====== DATASET ======

Lemma getAbsolutePath_after_rename_and_move_witness :
  fileObjs Examples.tree !! 1%positive = Some Examples.file_a
  /\ obs (getAbsolutePath 1 (store_of (setFileName 1 "z.txt" Examples.tree)))
     = inr "/docs/z.txt"%string
  /\ obs (getAbsolutePath 1 (store_of (setFolder 1 1 true Examples.tree)))
     = inr "/a.txt"%string.
Proof.
  split; [reflexivity|].
  assert (forall old, folder Examples.file_a = Some old ->
                      is_Some (folderObjs Examples.tree !! old)) as Hwf.
  { intros old [= <-]. by eexists. }
  destruct (getAbsolutePath_after_rename_and_move Examples.tree 1 Examples.file_a
              eq_refl Hwf) as [Hrename Hmove].
  split.
  - exact (Hrename 2%positive "/docs/"%string "z.txt"%string eq_refl eq_refl).
  - exact (Hmove 1%positive "/"%string true eq_refl).
Defined.

Lemma getMimeType_is_never_empty_witness :
  fileObjs Examples.tree !! 2%positive = Some Examples.file_b
  /\ getMimeType MoreExamples.mime_table 2 Examples.tree
     = Ok "application/octet-stream"%string Examples.tree.
Proof.
  split; [reflexivity|].
  destruct (getMimeType_is_never_empty MoreExamples.mime_table Examples.tree 2
              Examples.file_b eq_refl) as (t & Ht & _ & Hdefault & _).
  rewrite Ht. by rewrite (Hdefault eq_refl).
Defined.

End FileBaseMore.

(* ===================================================================== *)
(** ** Further properties of DiscordFileStorageApp.ts                      *)
(* ===================================================================== *)

Module AppMore.
Import JS App AppExt AppFacts.
Local Open Scope js_scope.

(** *** The singleton *)

Lemma construct_all_after_first calls existing :
  construct_all calls (Some existing)
  = ((fun _ => inl (Error "DiscordFileStorageApp already exists")) <$> calls,
     Some existing).
Proof.
  induction calls as [|[o g] calls IH]; simpl; [done|]. by rewrite IH.
Qed.

(** X8. In a process that starts without an instance, the first
    constructor call returns the app and registers it, every later call
    throws, and the registered instance, with the encryption settings of
    the first call, is never replaced. *)
Theorem first_construction_wins options gid rest :
  exists this,
    constructor options gid None = Ok this (Some this)
    /\ construct_all ((options, gid) :: rest) None
       = (inr this :: ((fun _ => inl (Error "DiscordFileStorageApp already exists")) <$> rest),
          Some this)
    /\ guildId this = gid
    /\ shouldEncryptFiles this = opt_shouldEncrypt options
    /\ getEncryptPassword this = nullish (opt_encryptPassword options) "".
Proof.
  eexists. split; [reflexivity|]. split; [|done].
  cbn [construct_all]. simpl. by rewrite construct_all_after_first.
Qed.

(** *** The channels [prepare] creates *)

Lemma created_app t1 t2 : created (t1 ++ t2) = created t1 ++ created t2.
Proof. unfold created. by rewrite omap_app. Qed.

(** The loop over [channelsToCreate] creates, in order, the names that no
    channel of [gc] has, up to the first creation that rejects: all of them
    when it returns, and it returns when the creations resolve. *)
Lemma for_each_ensure_channel_created client guild gc l u :
  exists out ev k,
    for_each (ensure_channel client guild gc) l u = (out, u ++ ev)
    /\ created ev
       = (fun c => mkChannel c GuildText)
         <$> take k (List.filter
                       (fun c => negb (existsb (fun ch => bool_decide (channel_name ch = c)) gc))
                       l)
    /\ (out = Returned tt ->
        created ev
        = (fun c => mkChannel c GuildText)
          <$> List.filter
                (fun c => negb (existsb (fun ch => bool_decide (channel_name ch = c)) gc)) l)
    /\ ((forall v c, c ∈ l -> guild_channels_create client guild v c = Resolved tt) ->
        out = Returned tt)
    /\ (forall code, out <> Exited code).
Proof.
  revert u. induction l as [|c l IH]; intros u.
  - exists (Returned tt), [], 0%nat. by rewrite app_nil_r.
  - rewrite for_each_cons, ensure_channel_eq. cbn [List.filter].
    destruct (existsb _ gc); cbn [negb].
    + destruct (IH (u ++ [ConsoleLog (Some green) ("channel already exists: " +:+ c)]))
        as (out & ev & k & -> & Hk & Hret & Hres & Hex).
      exists out, (ConsoleLog (Some green) ("channel already exists: " +:+ c) :: ev), k.
      rewrite <- app_assoc. split; [done|]. split; [done|]. split; [done|].
      split; [|done]. intros Hall. apply Hres. intros v c' Hc'. apply Hall. by right.
    + destruct (guild_channels_create client guild
                  (u ++ [ConsoleLog None ("creating channel: " +:+ c)]) c) as [[]|e] eqn:Hcreate.
      * destruct (IH (u ++ [ConsoleLog None ("creating channel: " +:+ c);
                            ChannelsCreate c GuildText]))
          as (out & ev & k & -> & Hk & Hret & Hres & Hex).
        exists out, (ConsoleLog None ("creating channel: " +:+ c)
                     :: ChannelsCreate c GuildText :: ev), (S k).
        rewrite <- app_assoc. split; [done|].
        change (created (?x :: ?y :: ev)) with (created ([x; y] ++ ev)).
        rewrite created_app.
        split; [by rewrite Hk|]. split; [by intros Ho; rewrite (Hret Ho)|].
        split; [|done]. intros Hall. apply Hres. intros v c' Hc'. apply Hall. by right.
      * exists (Rejected e), [ConsoleLog None ("creating channel: " +:+ c)], 0%nat.
        split; [done|]. split; [done|]. split; [done|]. split; [|done].
        intros Hall. rewrite Hall in Hcreate; [done|by left].
Qed.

======

ASSIGNMENT ▸ Exactness is what counts here: write out every record again.

OUTPUT FOR THIS EXERCISE ▸
Lemma getAbsolutePath_after_rename_and_move_witness :
  fileObjs Examples.tree !! 1%positive = Some Examples.file_a
  /\ obs (getAbsolutePath 1 (store_of (setFileName 1 "z.txt" Examples.tree)))
     = inr "/docs/z.txt"%string
  /\ obs (getAbsolutePath 1 (store_of (setFolder 1 1 true Examples.tree)))
     = inr "/a.txt"%string.
Proof.
  split; [reflexivity|].
  assert (forall old, folder Examples.file_a = Some old ->
                      is_Some (folderObjs Examples.tree !! old)) as Hwf.
  { intros old [= <-]. by eexists. }
  destruct (getAbsolutePath_after_rename_and_move Examples.tree 1 Examples.file_a
              eq_refl Hwf) as [Hrename Hmove].
  split.
  - exact (Hrename 2%positive "/docs/"%string "z.txt"%string eq_refl eq_refl).
  - exact (Hmove 1%positive "/"%string true eq_refl).
Defined.

Lemma getMimeType_is_never_empty_witness :
  fileObjs Examples.tree !! 2%positive = Some Examples.file_b
  /\ getMimeType MoreExamples.mime_table 2 Examples.tree
     = Ok "application/octet-stream"%string Examples.tree.
Proof.
  split; [reflexivity|].
  destruct (getMimeType_is_never_empty MoreExamples.mime_table Examples.tree 2
              Examples.file_b eq_refl) as (t & Ht & _ & Hdefault & _).
  rewrite Ht. by rewrite (Hdefault eq_refl).
Defined.

End FileBaseMore.

(* ===================================================================== *)
(** ** Further properties of DiscordFileStorageApp.ts                      *)
(* ===================================================================== *)

Module AppMore.
Import JS App AppExt AppFacts.
Local Open Scope js_scope.

(** *** The singleton *)

Lemma construct_all_after_first calls existing :
  construct_all calls (Some existing)
  = ((fun _ => inl (Error "DiscordFileStorageApp already exists")) <$> calls,
     Some existing).
Proof.
  induction calls as [|[o g] calls IH]; simpl; [done|]. by rewrite IH.
Qed.

(** X8. In a process that starts without an instance, the first
    constructor call returns the app and registers it, every later call
    throws, and the registered instance, with the encryption settings of
    the first call, is never replaced. *)
Theorem first_construction_wins options gid rest :
  exists this,
    constructor options gid None = Ok this (Some this)
    /\ construct_all ((options, gid) :: rest) None
       = (inr this :: ((fun _ => inl (Error "DiscordFileStorageApp already exists")) <$> rest),
          Some this)
    /\ guildId this = gid
    /\ shouldEncryptFiles this = opt_shouldEncrypt options
    /\ getEncryptPassword this = nullish (opt_encryptPassword options) "".
Proof.
  eexists. split; [reflexivity|]. split; [|done].
  cbn [construct_all]. simpl. by rewrite construct_all_after_first.
Qed.

(** *** The channels [prepare] creates *)

Lemma created_app t1 t2 : created (t1 ++ t2) = created t1 ++ created t2.
Proof. unfold created. by rewrite omap_app. Qed.

(** The loop over [channelsToCreate] creates, in order, the names that no
    channel of [gc] has, up to the first creation that rejects: all of them
    when it returns, and it returns when the creations resolve. *)
Lemma for_each_ensure_channel_created client guild gc l u :
  exists out ev k,
    for_each (ensure_channel client guild gc) l u = (out, u ++ ev)
    /\ created ev
       = (fun c => mkChannel c GuildText)
         <$> take k (List.filter
                       (fun c => negb (existsb (fun ch => bool_decide (channel_name ch = c)) gc))
                       l)
    /\ (out = Returned tt ->
        created ev
        = (fun c => mkChannel c GuildText)
          <$> List.filter
                (fun c => negb (existsb (fun ch => bool_decide (channel_name ch = c)) gc)) l)
    /\ ((forall v c, c ∈ l -> guild_channels_create client guild v c = Resolved tt) ->
        out = Returned tt)
    /\ (forall code, out <> Exited code).
Proof.
  revert u. induction l as [|c l IH]; intros u.
  - exists (Returned tt), [], 0%nat. by rewrite app_nil_r.
  - rewrite for_each_cons, ensure_channel_eq. cbn [List.filter].
    destruct (existsb _ gc); cbn [negb].
    + destruct (IH (u ++ [ConsoleLog (Some green) ("channel already exists: " +:+ c)]))
        as (out & ev & k & -> & Hk & Hret & Hres & Hex).
      exists out, (ConsoleLog (Some green) ("channel already exists: " +:+ c) :: ev), k.
      rewrite <- app_assoc. split; [done|]. split; [done|]. split; [done|].
      split; [|done]. intros Hall. apply Hres. intros v c' Hc'. apply Hall. by right.
    + destruct (guild_channels_create client guild
                  (u ++ [ConsoleLog None ("creating channel: " +:+ c)]) c) as [[]|e] eqn:Hcreate.
      * destruct (IH (u ++ [ConsoleLog None ("creating channel: " +:+ c);
                            ChannelsCreate c GuildText]))
          as (out & ev & k & -> & Hk & Hret & Hres & Hex).
        exists out, (ConsoleLog None ("creating channel: " +:+ c)
                     :: ChannelsCreate c GuildText :: ev), (S k).
        rewrite <- app_assoc. split; [done|].
        change (created (?x :: ?y :: ev)) with (created ([x; y] ++ ev)).
        rewrite created_app.
        split; [by rewrite Hk|]. split; [by intros Ho; rewrite (Hret Ho)|].
        split; [|done]. intros Hall. apply Hres. intros v c' Hc'. apply Hall. by right.
      * exists (Rejected e), [ConsoleLog None ("creating channel: " +:+ c)], 0%nat.
        split; [done|]. split; [done|]. split; [done|]. split; [|done].
        intros Hall. rewrite Hall in Hcreate; [done|by left].
Qed.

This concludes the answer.